Potatoes have been getting pushed to the side of the plate by carbohydrate-phobes for too long. When boiled, steamed or roasted, with a few herbs and spices added, spuds can pack a nutrient-dense wallop. One medium skin-on potato is an excellent source of vitamin C (providing 45% of the daily value). Potatoes are also the largest and most affordable source of potassium in the produce department (yes, more than bananas!); a good source of vitamin B6; naturally low in sodium and cholesterol; and fat-free and gluten-free—all for just 110 calories per serving. Consider trying this tasty and colorful potato salad for your summer picnics.
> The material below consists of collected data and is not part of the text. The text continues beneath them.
(* ===== verification/Float.v ===== *)
(** IEEE-754 bit patterns and the standard library's shortest 'g' formatting
    ([strconv.AppendFloat(dst, v, 'g', -1, bits)]), which the float encoders and
    the text parameter path use.  A float is its bit pattern; [mb] is the number
    of mantissa bits and [eb] the number of exponent bits (23/8 or 52/11). *)
From Stdlib Require Import SpecFloat.
From S2P Require Import Prelude JsonWriter JsonGrammar.

Record float_layout := { mb : Z; eb : Z }.
Definition f32 : float_layout := {| mb := 23; eb := 8 |}.
Definition f64 : float_layout := {| mb := 52; eb := 11 |}.

Definition f_mant (fl : float_layout) (bits : Z) : Z := bits mod 2 ^ mb fl.
Definition f_exp (fl : float_layout) (bits : Z) : Z := bits / 2 ^ mb fl mod 2 ^ eb fl.
Definition f_neg (fl : float_layout) (bits : Z) : bool := Z.testbit bits (mb fl + eb fl).

(** [math.IsNaN] and [math.IsInf(_, 0)]. *)
Definition IsNaN (fl : float_layout) (bits : Z) : bool :=
  (f_exp fl bits =? 2 ^ eb fl - 1) && negb (f_mant fl bits =? 0).
Definition IsInf (fl : float_layout) (bits : Z) : bool :=
  (f_exp fl bits =? 2 ^ eb fl - 1) && (f_mant fl bits =? 0).

(** Four times the significand of a finite value, its lower and upper rounding
    boundaries on the same scale, and the binary exponent of that scale. *)
Definition f_bounds (fl : float_layout) (bits : Z) : Z * Z * Z * Z :=
  let m := f_mant fl bits in
  let e := f_exp fl bits in
  let bias := 2 ^ (eb fl - 1) - 1 in
  if e =? 0 then (4 * m - 2, 4 * m, 4 * m + 2, 1 - bias - mb fl - 2)
  else
    let M := 4 * (m + 2 ^ mb fl) in
    ((if (m =? 0) && (1 <? e) then M - 1 else M - 2), M, M + 2, e - bias - mb fl - 2).

Definition pow_pos (b k : Z) : Z := if k <? 0 then 1 else b ^ k.

(** The decimal with exponent [k] closest to the value, if it lies between the
    rounding boundaries (inclusive for an even significand). *)
Definition candidate (lo mid hi e k : Z) (even : bool) : option Z :=
  let s := pow_pos 2 e * pow_pos 10 (- k) in
  let b := pow_pos 2 (- e) * pow_pos 10 k in
  let d := mid * s / b in
  let inside x :=
    (0 <? x) && (if even then (lo * s <=? x * b) && (x * b <=? hi * s)
                 else (lo * s <? x * b) && (x * b <? hi * s)) in
  let up := (b <? 2 * (mid * s - d * b)) || ((b =? 2 * (mid * s - d * b)) && Z.odd d) in
  let first := if up then d + 1 else d in
  let second := if up then d else d + 1 in
  if inside first then Some first else if inside second then Some second else None.

(** The position of the decimal point: least [dp] with value < 10^dp. *)
Fixpoint find_dp (fuel : nat) (mid e dp : Z) : Z :=
  match fuel with
  | O => dp
  | S fuel =>
      let a := mid * pow_pos 2 e * pow_pos 10 (- dp) in
      let b := pow_pos 2 (- e) * pow_pos 10 dp in
      if b <=? a then find_dp fuel mid e (dp + 1)
      else if 10 * a <? b then find_dp fuel mid e (dp - 1)
      else dp
  end.

(** Fewest digits first: [n] digits, exponent [dp - n]. *)
Fixpoint shortest (fuel : nat) (n lo mid hi e dp : Z) (even : bool) : Z * Z :=
  match candidate lo mid hi e (dp - n) even with
  | Some d => (d, dp - n)
  | None =>
      match fuel with
      | O => (Z.max 1 (mid * pow_pos 2 e * pow_pos 10 (n - dp) / (pow_pos 2 (- e) * pow_pos 10 (dp - n))), dp - n)
      | S fuel => shortest fuel (n + 1) lo mid hi e dp even
      end
  end.

(** Drop trailing zeros of a positive number, counting them in the exponent. *)
Fixpoint strip_zeros (fuel : nat) (d k : Z) : Z * Z :=
  match fuel with
  | O => (d, k)
  | S fuel => if (d mod 10 =? 0) && (0 <? d) then strip_zeros fuel (d / 10) (k + 1) else (d, k)
  end.

Definition dec_chars (n : Z) : bytes := digit_char <$> digits 10 n.

(** [%e] (two exponent digits at least) and [%f] layouts of digits [d] with the
    point after position [dp]. *)
Definition fmtE (d : Z) (exp : Z) : bytes :=
  let ds := dec_chars d in
  take 1 ds ++ (match drop 1 ds with [] => [] | r => "."%byte :: r end)
  ++ "e"%byte :: (if exp <? 0 then "-"%byte else "+"%byte)
  :: (if Z.abs exp <? 10 then ["0"%byte] else []) ++ dec_chars (Z.abs exp).
Definition fmtF (d : Z) (dp : Z) : bytes :=
  let ds := dec_chars d in
  let n := Zlen ds in
  if dp <=? 0 then str "0." ++ replicate (Z.to_nat (- dp)) "0"%byte ++ ds
  else if n <=? dp then ds ++ replicate (Z.to_nat (dp - n)) "0"%byte
  else take (Z.to_nat dp) ds ++ "."%byte :: drop (Z.to_nat dp) ds.

(** [%g] with the shortest precision: [%e] when the decimal exponent is below
    -4 or at least 6 (the precision strconv substitutes for -1). *)
Definition fmt_finite (fl : float_layout) (bits : Z) : bytes :=
  let '(lo, mid, hi, e) := f_bounds fl bits in
  let sign := if f_neg fl bits then ["-"%byte] else [] in
  if mid =? 0 then sign ++ ["0"%byte]
  else
    let est := (Z.log2 mid + e) * 30103 / 100000 + 1 in
    let dp := find_dp 4 mid e est in
    let '(d, k) := shortest 17 1 lo mid hi e dp (Z.even (mid / 4)) in
    let '(d, k) := strip_zeros 20 d k in
    let dp := Zlen (digits 10 d) + k in
    let exp := dp - 1 in
    sign ++ (if (exp <? -4) || (6 <=? exp) then fmtE d exp else fmtF d dp).

Definition AppendFloat (fl : float_layout) (dst : bytes) (bits : Z) : bytes :=
  dst ++ (if IsNaN fl bits then str "NaN"
          else if IsInf fl bits then (if f_neg fl bits then str "-Inf" else str "+Inf")
          else fmt_finite fl bits).

(** ** Lemmas *)

Lemma forallb_replicate (f : byte → bool) n c : f c = true → forallb f (replicate n c) = true.
Proof. intros H. induction n; simpl; [done|]. by rewrite H. Qed.

Lemma dec_chars_digits n : 0 <= n → forallb is_digit (dec_chars n) = true.
Proof. apply digits_forallb. Qed.

Lemma dec_chars_cons n : 0 < n → ∃ c l, dec_chars n = c :: l ∧ is_digit c = true ∧ beq c "0"%byte = false ∧
  forallb is_digit l = true.
Proof.
  intros Hn. pose proof (dec_chars_digits n ltac:(lia)) as Hd. unfold dec_chars in *.
  destruct (digits_cons 10 n) as (d & l & E & Hz); [lia..|].
  pose proof (digits_range 10 n ltac:(lia) ltac:(lia)) as HF. rewrite E, fmap_cons in *.
  simpl in Hd. apply andb_prop in Hd as [Hd1 Hd2]. eexists _, _; split; [done|]. split; [done|]. split; [|done].
  apply beq_false. intros Hc. pose proof (proj2 (digit_char_digit d (Forall_inv HF))) as Hv.
  rewrite Hc in Hv. destruct (Hz (eq_sym Hv)). lia.
Qed.

Lemma junsigned_run c l r :
  is_digit c = true → forallb is_digit l = true → (l = [] ∨ beq c "0"%byte = false) →
  match r with x :: _ => is_digit x = false | [] => True end →
  junsigned (c :: l ++ r) = jfrac r.
Proof.
  intros Hc Hl H0 Hr. unfold junsigned. change (c :: l ++ r) with ((c :: l) ++ r).
  rewrite span_digits_app by (simpl; rewrite ?Hc, ?Hl; done).
  destruct l as [|d l]; [done|]. destruct H0 as [H0|H0]; [done|]. by rewrite H0.
Qed.

Lemma jexp_ok s x : 0 <= x → s = "+"%byte ∨ s = "-"%byte →
  jexp ("e"%byte :: s :: (if x <? 10 then ["0"%byte] else []) ++ dec_chars x) = true.
Proof.
  intros Hx Hs. unfold jexp. assert (beq s "+"%byte || beq s "-"%byte = true) as -> by (by destruct Hs as [-> | ->]).
  rewrite span_digits_all.
  - destruct (digits_cons 10 x) as (d & l & E & _); [lia..|]. unfold dec_chars.
    rewrite E, fmap_cons. by destruct (x <? 10).
  - rewrite forallb_app, dec_chars_digits by done. by destruct (x <? 10).
Qed.

Lemma fmtE_ok d exp : 0 < d → junsigned (fmtE d exp) = true.
Proof.
  intros Hd. unfold fmtE. destruct (dec_chars_cons d Hd) as (c & l & -> & Hc & H0 & Hl).
  cbn [take drop]. rewrite take_0, drop_0.
  change (([c] : bytes) ++ ?r) with (c :: ([] ++ r)).
  rewrite junsigned_run by (done || (by left) || (by destruct l)).
  assert ((if exp <? 0 then "-"%byte else "+"%byte) = "+"%byte ∨ (if exp <? 0 then "-"%byte else "+"%byte) = "-"%byte)
    as Hs by (destruct (exp <? 0); auto).
  destruct l as [|d' l]; cbn [app].
  - unfold jfrac. apply jexp_ok; [lia|done].
  - unfold jfrac. change (beq "."%byte "."%byte) with true. cbn iota.
    rewrite (app_comm_cons l), span_digits_app by done. simpl negb. rewrite jexp_ok by (done || lia). done.
Qed.

Lemma junsigned_zero_frac l : forallb is_digit l = true → l ≠ [] → junsigned (str "0." ++ l) = true.
Proof.
  intros Hl Hne. change (str "0." ++ l) with ("0"%byte :: [] ++ ("."%byte :: l)).
  rewrite junsigned_run by auto. unfold jfrac. change (beq "."%byte "."%byte) with true. cbn iota.
  rewrite span_digits_all by done. by destruct l.
Qed.

Lemma forallb_take_drop (l : bytes) n :
  forallb is_digit l = true → forallb is_digit (take n l) = true ∧ forallb is_digit (drop n l) = true.
Proof. intros H. rewrite <- (take_drop n l), forallb_app in H. by apply andb_prop in H. Qed.

Lemma fmtF_ok d dp : 0 < d → junsigned (fmtF d dp) = true.
Proof.
  intros Hd. unfold fmtF. destruct (dec_chars_cons d Hd) as (c & l & -> & Hc & H0 & Hl).
  destruct (Z.leb_spec dp 0).
  - apply junsigned_zero_frac; [|by destruct (replicate _ _)].
    rewrite forallb_app, forallb_replicate by done. simpl. by rewrite Hc, Hl.
  - destruct (Z.leb_spec (Zlen (c :: l)) dp).
    + rewrite <- app_comm_cons, <- (app_nil_r (l ++ _)). rewrite junsigned_run; auto.
      rewrite forallb_app, Hl, forallb_replicate; done.
    + destruct (Z.to_nat dp) as [|n] eqn:En; [lia|]. cbn [take drop].
      destruct (forallb_take_drop l n Hl) as [Ht1 Ht2].
      rewrite <- app_comm_cons, junsigned_run by auto. unfold jfrac.
      change (beq "."%byte "."%byte) with true. cbn iota. rewrite span_digits_all by done.
      destruct (drop n l) eqn:E; [|done]. exfalso. apply (f_equal length) in E.
      rewrite length_drop in E. unfold Zlen in *. simpl in *. lia.
Qed.

Lemma candidate_pos lo mid hi e k ev d : candidate lo mid hi e k ev = Some d → 0 < d.
Proof.
  unfold candidate. cbv zeta. intros H. repeat case_match; simplify_eq; try done;
  match goal with H : (_ <? _) && _ = true |- _ => apply andb_prop in H as [H%Z.ltb_lt _]; lia end.
Qed.

Lemma shortest_pos fuel n lo mid hi e dp ev : 0 < (shortest fuel n lo mid hi e dp ev).1.
Proof.
  revert n. induction fuel as [|f IH]; intros n; simpl;
    destruct (candidate _ _ _ _ _ _) eqn:E; simpl; try (by apply candidate_pos in E); try lia. apply IH.
Qed.

Lemma strip_zeros_pos fuel d k : 0 < d → 0 < (strip_zeros fuel d k).1.
Proof.
  revert d k. induction fuel as [|f IH]; intros d k Hd; simpl; [done|].
  destruct (Z.eqb_spec (d mod 10) 0); simpl; [|done]. destruct (Z.ltb_spec 0 d); simpl; [|done].
  apply IH. pose proof (Z.div_mod d 10). lia.
Qed.

(** Every finite value is written as a JSON number. *)
Lemma fmt_finite_number fl bits : jnumber (fmt_finite fl bits) = true.
Proof.
  unfold fmt_finite. destruct (f_bounds fl bits) as [[[lo mid] hi] e].
  destruct (mid =? 0); [by destruct (f_neg fl bits)|].
  set (dp := find_dp _ _ _ _). pose proof (shortest_pos 17 1 lo mid hi e dp (Z.even (mid / 4))) as Hp.
  destruct (shortest _ _ _ _ _ _ _ _) as [d k]. pose proof (strip_zeros_pos 20 d k Hp) as Hq.
  destruct (strip_zeros 20 d k) as [d' k']. simpl in Hq.
  set (b := if _ || _ then fmtE _ _ else fmtF _ _).
  assert (junsigned b = true) as Hb.
  { unfold b. destruct (_ || _); [by apply fmtE_ok|by apply fmtF_ok]. }
  destruct (f_neg fl bits); [done|]. simpl. unfold jnumber.
  destruct b as [|c b']; [done|]. destruct (beq c "-"%byte) eqn:E; [|done].
  apply beq_true in E as ->. done.
Qed.

Lemma AppendFloat_app fl dst bits : AppendFloat fl dst bits = dst ++ AppendFloat fl [] bits.
Proof. done. Qed.

(** ** Conversions between the two widths *)

Definition f_sign_bit (fl : float_layout) (neg : bool) : Z := if neg then 2 ^ (mb fl + eb fl) else 0.
Definition f_quiet_nan (fl : float_layout) : Z := (2 ^ eb fl - 1) * 2 ^ mb fl + 2 ^ (mb fl - 1).

(** The value of a bit pattern, and the bit pattern of a value of the layout. *)
Definition to_spec (fl : float_layout) (bits : Z) : spec_float :=
  let m := f_mant fl bits in
  let e := f_exp fl bits in
  let emin := 2 - 2 ^ (eb fl - 1) - mb fl in
  if IsNaN fl bits then S754_nan
  else if IsInf fl bits then S754_infinity (f_neg fl bits)
  else if e =? 0 then
    match m with Zpos p => S754_finite (f_neg fl bits) p emin | _ => S754_zero (f_neg fl bits) end
  else S754_finite (f_neg fl bits) (Z.to_pos (m + 2 ^ mb fl)) (e - 1 + emin).

Definition of_spec (fl : float_layout) (f : spec_float) : Z :=
  let emin := 2 - 2 ^ (eb fl - 1) - mb fl in
  match f with
  | S754_nan => f_quiet_nan fl
  | S754_infinity s => f_sign_bit fl s + (2 ^ eb fl - 1) * 2 ^ mb fl
  | S754_zero s => f_sign_bit fl s
  | S754_finite s m e =>
      f_sign_bit fl s +
      (if Zpos m <? 2 ^ mb fl then Zpos m else (e - emin + 1) * 2 ^ mb fl + (Zpos m - 2 ^ mb fl))
  end.

(** Go's conversion between float32 and float64, rounding to nearest even.  A
    NaN keeps its sign and what fits of its payload, and is quiet, as the
    conversion instructions of amd64 and arm64 leave it. *)
Definition convert (src dst : float_layout) (bits : Z) : Z :=
  if IsNaN src bits then
    f_sign_bit dst (f_neg src bits) + (2 ^ eb dst - 1) * 2 ^ mb dst +
      Z.lor (2 ^ (mb dst - 1)) (Z.shiftl (f_mant src bits) (mb dst - mb src))
  else
    of_spec dst
      match to_spec src bits with
      | S754_finite s m e =>
          binary_normalize (mb dst + 1) (2 ^ (eb dst - 1)) (if s then Zneg m else Zpos m) e s
      | f => f
      end.

(** A negative signalling NaN of payload 1, and back: the quiet bit is all that
    changes. *)
Example convert_nan :
  convert f32 f64 4286578689 = 18444492274432737280 ∧ convert f64 f32 18444492274432737280 = 4290772993.
Proof. by split; vm_compute. Qed.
Skip the mayo, and toss the potatoes and greens with the light, flavorful vinaigrette to create
a delicious and satisfying summer potato salad.
Yields 6 servings. If a gluten-free recipe is required, check the label of the indicated (*) recipe ingredients to ensure they are gluten-free.
3 pounds Yukon Gold potatoes or potato type of your choice (try russet, red, white, fingerling, or purple/blue gems)
4 sun-dried tomatoes in oil, drained and chopped
¼ C crumbled feta cheese*
5 C spinach or lettuce of your choice
2 T balsamic vinegar*
¼ C olive oil
1 t of salt
pepper to taste
Recipe Key: C = cup; T = tablespoon; t = teaspoon; g = grams; mg = milligrams
Place potatoes in a saucepan. Cover with water to 2 inches above potatoes; bring to a boil.
Reduce heat and simmer 20 minutes or until tender. Drain. Or place potatoes in a large microwave-safe bowl and cover. Microwave on high for 10–12 minutes or until potatoes are tender. Refrigerate until cool. Cut potatoes into quarters. Place potatoes in a large bowl.
Add feta cheese, sun-dried tomatoes and spinach/lettuce. Combine balsamic vinegar, olive oil, and salt and pepper; mix well and add to salad mix.
Per serving: 230 calories; 8 g fat; 5 mg cholesterol; 390 mg sodium; 0.7% vitamin C; 0.7%; 3 g fiber; 5 g protein; 57 mg potassium.